Le soir, il n’était plus temps. Une chaise de poste vint le prendre à minuit. Il fut très content des gendarmes, ses compagnons de voyage. Le matin, lorsqu’il arriva à la prison de Besançon, on eut la bonté de le loger dans l’étage supérieur d’un donjon gothique. Il jugea l’architecture du commencement du XIVe siècle ; il en admira la grâce et la légèreté piquante. Par un étroit intervalle entre deux murs au delà d’une cour profonde, il avait une échappée de vue superbe.

 

Le lendemain, il y eut un interrogatoire, après quoi, pendant plusieurs jours on le laissa tranquille. Son âme était calme. Il ne trouvait rien que de simple dans son affaire : J’ai voulu tuer, je dois être tué.

 

Sa pensée ne s’arrêta pas davantage à ce raisonnement. Le jugement, l’ennui de paraître en public, la défense, il considérait tout cela comme de légers embarras, des cérémonies ennuyeuses auxquelles il serait temps de songer le jour même. Le moment de la mort ne l’arrêtait guère plus : J’y songerai après le jugement. La vie n’était point ennuyeuse pour lui, il considérait toutes choses sous un nouvel aspect, il n’avait plus d’ambition. Il pensait rarement à Mlle de La Mole. Ses remords l’occupaient beaucoup et lui présentaient souvent l’image de Mme de Rênal, surtout pendant le silence des nuits, troublé seulement, dans ce donjon élevé, par le chant de l’orfraie !

 

Il remerciait le ciel de ne l’avoir pas blessée à mort. Chose étonnante ! se disait-il, je croyais que par sa lettre à M. de La Mole elle avait détruit à jamais mon bonheur à venir, et, moins de quinze jours après la date de cette lettre, je ne songe plus à tout ce qui m’occupait alors… Deux ou trois mille livres de rente pour vivre tranquille dans un pays de montagnes comme Vergy… J’étais heureux alors… Je ne connaissais pas mon bonheur !

 

Dans d’autres instants, il se levait en sursaut de sa chaise.
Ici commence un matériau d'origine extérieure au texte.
(** * webpack: the module graph and the chunk topology

    A shallow embedding of [lib/ModuleGraph.js] and of the group-related
    part of [lib/Chunk.js], with the properties the specification states
    about them.

    JavaScript objects that are shared and mutated in place (connections,
    chunks, chunk groups) live in explicit stores and are named by
    references; a JavaScript [Set] is an insertion-ordered list without
    duplicates; an operation that may raise returns the state it leaves
    behind together with its outcome. *)

From stdpp Require Import gmap strings list fin_maps sorting pretty.
From Stdlib Require Import ZArith Lia.

Set Warnings "-clear-no-such-hyp".

Open Scope Z_scope.
Open Scope nat_scope.

(** ** JavaScript values shared by both files *)

(** A slot that holds [undefined], [null] or a proper value. *)
Inductive js (A : Type) : Type :=
  | undefined
  | null
  | val (a : A).
Arguments undefined {A}.
Arguments null {A}.
Arguments val {A} a.

#[global] Instance js_eq_dec {A} `{EqDecision A} : EqDecision (js A).
Proof. solve_decision. Defined.

(** A field that holds [null] ([None]) or a proper value, read as a
    JavaScript value. *)
Definition from_null {A} (x : option A) : js A :=
  match x with Some a => val a | None => null end.

(** The outcome of a call: a returned value, or a raised [TypeError]
    (reading a property of [undefined]). *)
Inductive outcome (A : Type) : Type :=
  | Returned (a : A)
  | TypeError.
Arguments Returned {A} a.
Arguments TypeError {A}.

(** [Set]: insertion order, no duplicates. *)
Module JsSet.
Section ops.
Context {A : Type} `{EqDecision A}.

(** [s.add(x)] *)
Definition add (x : A) (s : list A) : list A :=
  if decide (x ∈ s) then s else s ++ [x].

(** [s.delete(x)] *)
Definition delete (x : A) (s : list A) : list A :=
  filter (λ y, y ≠ x) s.

(** [s.has(x)] *)
Definition has (x : A) (s : list A) : bool := bool_decide (x ∈ s).

(** [new Set(xs)] and the set built by adding the elements of [xs] to [s]
    one by one. *)
Definition add_all (xs : list A) (s : list A) : list A :=
  foldl (λ acc x, add x acc) s xs.

Definition of_list (xs : list A) : list A := add_all xs [].
End ops.
End JsSet.

(** ** lib/ModuleGraph.js *)

Module ModuleGraphJs.

(** Modules, dependencies, blocks and the keys of [getMeta] are opaque
    objects compared by identity. *)
Definition ModuleId := nat.
Definition DependencyId := nat.
Definition BlockId := nat.
Definition Thing := nat.
(** A reference to a [ModuleGraphConnection] object. *)
Definition ConnRef := nat.

(** Modelled from the spec: the class [ModuleGraphConnection]
    ([./ModuleGraphConnection] is required by the file but is not part of
    the sources). The spec gives the fields origin module, dependency,
    target module and the explanations; [resolvedOriginModule] and
    [resolvedModule] are the fields the getters of the graph read, set
    when the connection is built and never assigned by [ModuleGraph].
    The origin and the dependency are a module and a dependency, or
    [null] ([None]). *)
Record ModuleGraphConnection := mkConnection {
  originModule : option ModuleId;
  resolvedOriginModule : option ModuleId;
  dependency : option DependencyId;
  resolvedModule : ModuleId;
  module : ModuleId;
  explanations : list string
}.

(** Modelled from the spec: the constructor
    [new ModuleGraphConnection(originModule, dependency, module, explanation)];
    the fourth argument is optional. *)
Definition new_ModuleGraphConnection (o : option ModuleId) (d : option DependencyId)
    (m : ModuleId) (explanation : option string) : ModuleGraphConnection :=
  {| originModule := o; resolvedOriginModule := o; dependency := d;
     resolvedModule := m; module := m;
     explanations := match explanation with Some s => [s] | None => [] end |}.

Definition set_module (m : ModuleId) (c : ModuleGraphConnection) :=
  {| originModule := originModule c; resolvedOriginModule := resolvedOriginModule c;
     dependency := dependency c; resolvedModule := resolvedModule c;
     module := m; explanations := explanations c |}.

Definition set_originModule (o : option ModuleId) (c : ModuleGraphConnection) :=
  {| originModule := o; resolvedOriginModule := resolvedOriginModule c;
     dependency := dependency c; resolvedModule := resolvedModule c;
     module := module c; explanations := explanations c |}.

(** Modelled from the spec: [ModuleGraphConnection.addExplanation], which
    appends a justification to the connection. *)
Definition connection_addExplanation (s : string) (c : ModuleGraphConnection) :=
  {| originModule := originModule c; resolvedOriginModule := resolvedOriginModule c;
     dependency := dependency c; resolvedModule := resolvedModule c;
     module := module c; explanations := explanations c ++ [s] |}.

#[global] Instance connection_inhabited : Inhabited ModuleGraphConnection :=
  populate (new_ModuleGraphConnection None None 0 None).

#[global] Instance connection_eq_dec : EqDecision ModuleGraphConnection.
Proof. solve_decision. Defined.

(** [false | true | SortableSet<string> | null] *)
Inductive UsedExports :=
  | UsedFalse
  | UsedTrue
  | UsedNames (names : list string)
  | UsedNull.

#[global] Instance UsedExports_eq_dec : EqDecision UsedExports.
Proof. solve_decision. Defined.

(** An entry of [optimizationBailout]: a string or a function, the latter
    known by its identity only. *)
Inductive Bailout :=
  | BailoutString (s : string)
  | BailoutFunction (f : nat).

#[global] Instance Bailout_eq_dec : EqDecision Bailout.
Proof. solve_decision. Defined.

Record ModuleGraphModule := mkMgm {
  incomingConnections : list ConnRef;
  outgoingConnections : list ConnRef;
  issuer : js ModuleId;
  optimizationBailout : list Bailout;
  usedExports : UsedExports
}.

(** [new ModuleGraphModule()] *)
Definition new_ModuleGraphModule : ModuleGraphModule :=
  {| incomingConnections := []; outgoingConnections := []; issuer := null;
     optimizationBailout := []; usedExports := UsedNull |}.

Definition map_incoming (f : list ConnRef → list ConnRef) (r : ModuleGraphModule) :=
  {| incomingConnections := f (incomingConnections r);
     outgoingConnections := outgoingConnections r; issuer := issuer r;
     optimizationBailout := optimizationBailout r; usedExports := usedExports r |}.

Definition map_outgoing (f : list ConnRef → list ConnRef) (r : ModuleGraphModule) :=
  {| incomingConnections := incomingConnections r;
     outgoingConnections := f (outgoingConnections r); issuer := issuer r;
     optimizationBailout := optimizationBailout r; usedExports := usedExports r |}.

Definition set_issuer (i : js ModuleId) (r : ModuleGraphModule) :=
  {| incomingConnections := incomingConnections r;
     outgoingConnections := outgoingConnections r; issuer := i;
     optimizationBailout := optimizationBailout r; usedExports := usedExports r |}.

Definition set_usedExports (u : UsedExports) (r : ModuleGraphModule) :=
  {| incomingConnections := incomingConnections r;
     outgoingConnections := outgoingConnections r; issuer := issuer r;
     optimizationBailout := optimizationBailout r; usedExports := u |}.

(** [connection] is [undefined] ([None]) or a connection object. *)
Record ModuleGraphDependency := mkMgd {
  connection : option ConnRef;
  parentModule : js ModuleId;
  parentBlock : js BlockId
}.

(** [new ModuleGraphDependency()] *)
Definition new_ModuleGraphDependency : ModuleGraphDependency :=
  {| connection := None; parentModule := undefined; parentBlock := undefined |}.

(** The object [getMeta] hands out: its own properties, in creation
    order. The object of a key is created once and never replaced, so the
    key names it. *)
Definition MetaObject := list (string * string).

(** The graph: the four maps of the constructor, and the store of the
    connection objects the maps and sets refer to. *)
Record ModuleGraph := mkGraph {
  _dependencyMap : gmap DependencyId ModuleGraphDependency;
  _moduleMap : gmap ModuleId ModuleGraphModule;
  _originMap : gmap ModuleId (list ConnRef);
  _metaMap : gmap Thing MetaObject;
  heap : list ModuleGraphConnection
}.

(** [new ModuleGraph()] *)
Definition new_ModuleGraph : ModuleGraph :=
  {| _dependencyMap := ∅; _moduleMap := ∅; _originMap := ∅; _metaMap := ∅;
     heap := [] |}.

Definition with_dependencyMap (f : gmap DependencyId ModuleGraphDependency →
    gmap DependencyId ModuleGraphDependency) (g : ModuleGraph) :=
  {| _dependencyMap := f (_dependencyMap g); _moduleMap := _moduleMap g;
     _originMap := _originMap g; _metaMap := _metaMap g; heap := heap g |}.

Definition with_moduleMap (f : gmap ModuleId ModuleGraphModule →
    gmap ModuleId ModuleGraphModule) (g : ModuleGraph) :=
  {| _dependencyMap := _dependencyMap g; _moduleMap := f (_moduleMap g);
     _originMap := _originMap g; _metaMap := _metaMap g; heap := heap g |}.

Definition with_metaMap (f : gmap Thing MetaObject → gmap Thing MetaObject)
    (g : ModuleGraph) :=
  {| _dependencyMap := _dependencyMap g; _moduleMap := _moduleMap g;
     _originMap := _originMap g; _metaMap := f (_metaMap g); heap := heap g |}.

Definition with_heap (f : list ModuleGraphConnection → list ModuleGraphConnection)
    (g : ModuleGraph) :=
  {| _dependencyMap := _dependencyMap g; _moduleMap := _moduleMap g;
     _originMap := _originMap g; _metaMap := _metaMap g; heap := f (heap g) |}.

(** Reading a connection through its reference. *)
Definition deref (g : ModuleGraph) (c : ConnRef) : ModuleGraphConnection :=
  heap g !!! c.

(** Assigning to the fields of the connection behind a reference. *)
Definition mutate (c : ConnRef) (f : ModuleGraphConnection → ModuleGraphConnection)
    (g : ModuleGraph) : ModuleGraph :=
  with_heap (λ h, <[c := f (h !!! c)]> h) g.

(** [_getModuleGraphModule]: the record of a module, created on first
    use. *)
Definition _getModuleGraphModule (m : ModuleId) (g : ModuleGraph)
    : ModuleGraph * ModuleGraphModule :=
  match _moduleMap g !! m with
  | Some mgm => (g, mgm)
  | None => (with_moduleMap (insert m new_ModuleGraphModule) g, new_ModuleGraphModule)
  end.

(** [_getModuleGraphDependency] *)
Definition _getModuleGraphDependency (d : DependencyId) (g : ModuleGraph)
    : ModuleGraph * ModuleGraphDependency :=
  match _dependencyMap g !! d with
  | Some mgd => (g, mgd)
  | None => (with_dependencyMap (insert d new_ModuleGraphDependency) g,
             new_ModuleGraphDependency)
  end.

(** An assignment to a field of the record [_getModuleGraphModule(m)]
    returned: the record is an object held by the map, so the map sees
    it. *)
Definition update_mgm (m : ModuleId) (f : ModuleGraphModule → ModuleGraphModule)
    (g : ModuleGraph) : ModuleGraph :=
  let '(g1, mgm) := _getModuleGraphModule m g in
  with_moduleMap (insert m (f mgm)) g1.

Definition update_mgd (d : DependencyId)
    (f : ModuleGraphDependency → ModuleGraphDependency) (g : ModuleGraph)
    : ModuleGraph :=
  let '(g1, mgd) := _getModuleGraphDependency d g in
  with_dependencyMap (insert d (f mgd)) g1.

(** [setParents] *)
Definition setParents (d : DependencyId) (block : js BlockId) (m : js ModuleId)
    (g : ModuleGraph) : ModuleGraph :=
  update_mgd d (λ mgd, {| connection := connection mgd;
                          parentModule := m; parentBlock := block |}) g.

(** [getParentModule] *)
Definition getParentModule (d : DependencyId) (g : ModuleGraph)
    : ModuleGraph * js ModuleId :=
  let '(g1, mgd) := _getModuleGraphDependency d g in (g1, parentModule mgd).

(** [getParentBlock] *)
Definition getParentBlock (d : DependencyId) (g : ModuleGraph)
    : ModuleGraph * js BlockId :=
  let '(g1, mgd) := _getModuleGraphDependency d g in (g1, parentBlock mgd).

(** [setResolvedModule]: the new connection object gets the next free
    reference. *)
Definition setResolvedModule (origin : ModuleId) (d : DependencyId) (m : ModuleId)
    (g : ModuleGraph) : ModuleGraph :=
  let c := length (heap g) in
  let g0 := with_heap (λ h, h ++ [new_ModuleGraphConnection (Some origin) (Some d) m None]) g in
  let g1 := update_mgd d (λ mgd, {| connection := Some c;
                                    parentModule := parentModule mgd;
                                    parentBlock := parentBlock mgd |}) g0 in
  let g2 := update_mgm m (map_incoming (JsSet.add c)) g1 in
  update_mgm origin (map_outgoing (JsSet.add c)) g2.

(** [updateModule] *)
Definition updateModule (d : DependencyId) (m : ModuleId) (g : ModuleGraph)
    : ModuleGraph * outcome unit :=
  let '(g1, mgd) := _getModuleGraphDependency d g in
  match connection mgd with
  | Some c =>
      if decide (module (deref g1 c) = m) then (g1, Returned ())
      else
        let g2 := update_mgm (module (deref g1 c)) (map_incoming (JsSet.delete c)) g1 in
        let g3 := mutate c (set_module m) g2 in
        (update_mgm m (map_incoming (JsSet.add c)) g3, Returned ())
  | None => (g1, TypeError)
  end.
Si j’avais blessé à mort Mme de Rênal, je me serais tué… J’ai besoin de cette certitude pour ne pas me faire horreur à moi-même.

 

Me tuer ! voilà la grande question, se disait-il. Ces juges si formalistes, si acharnés après le pauvre accusé, qui feraient pendre le meilleur citoyen, pour accrocher la croix… Je me soustrairais à leur empire, à leurs injures en mauvais français, que le journal du département va appeler de l’éloquence…

 

Je puis vivre encore cinq ou six semaines, plus ou moins… Me tuer ! ma foi non, se dit-il après quelques jours, Napoléon a vécu…

 

D’ailleurs, la vie m’est agréable ; ce séjour est tranquille ; je n’y ai point d’ennuyeux, ajouta-t-il en riant, et il se mit à faire la note des livres qu’il voulait faire venir de Paris.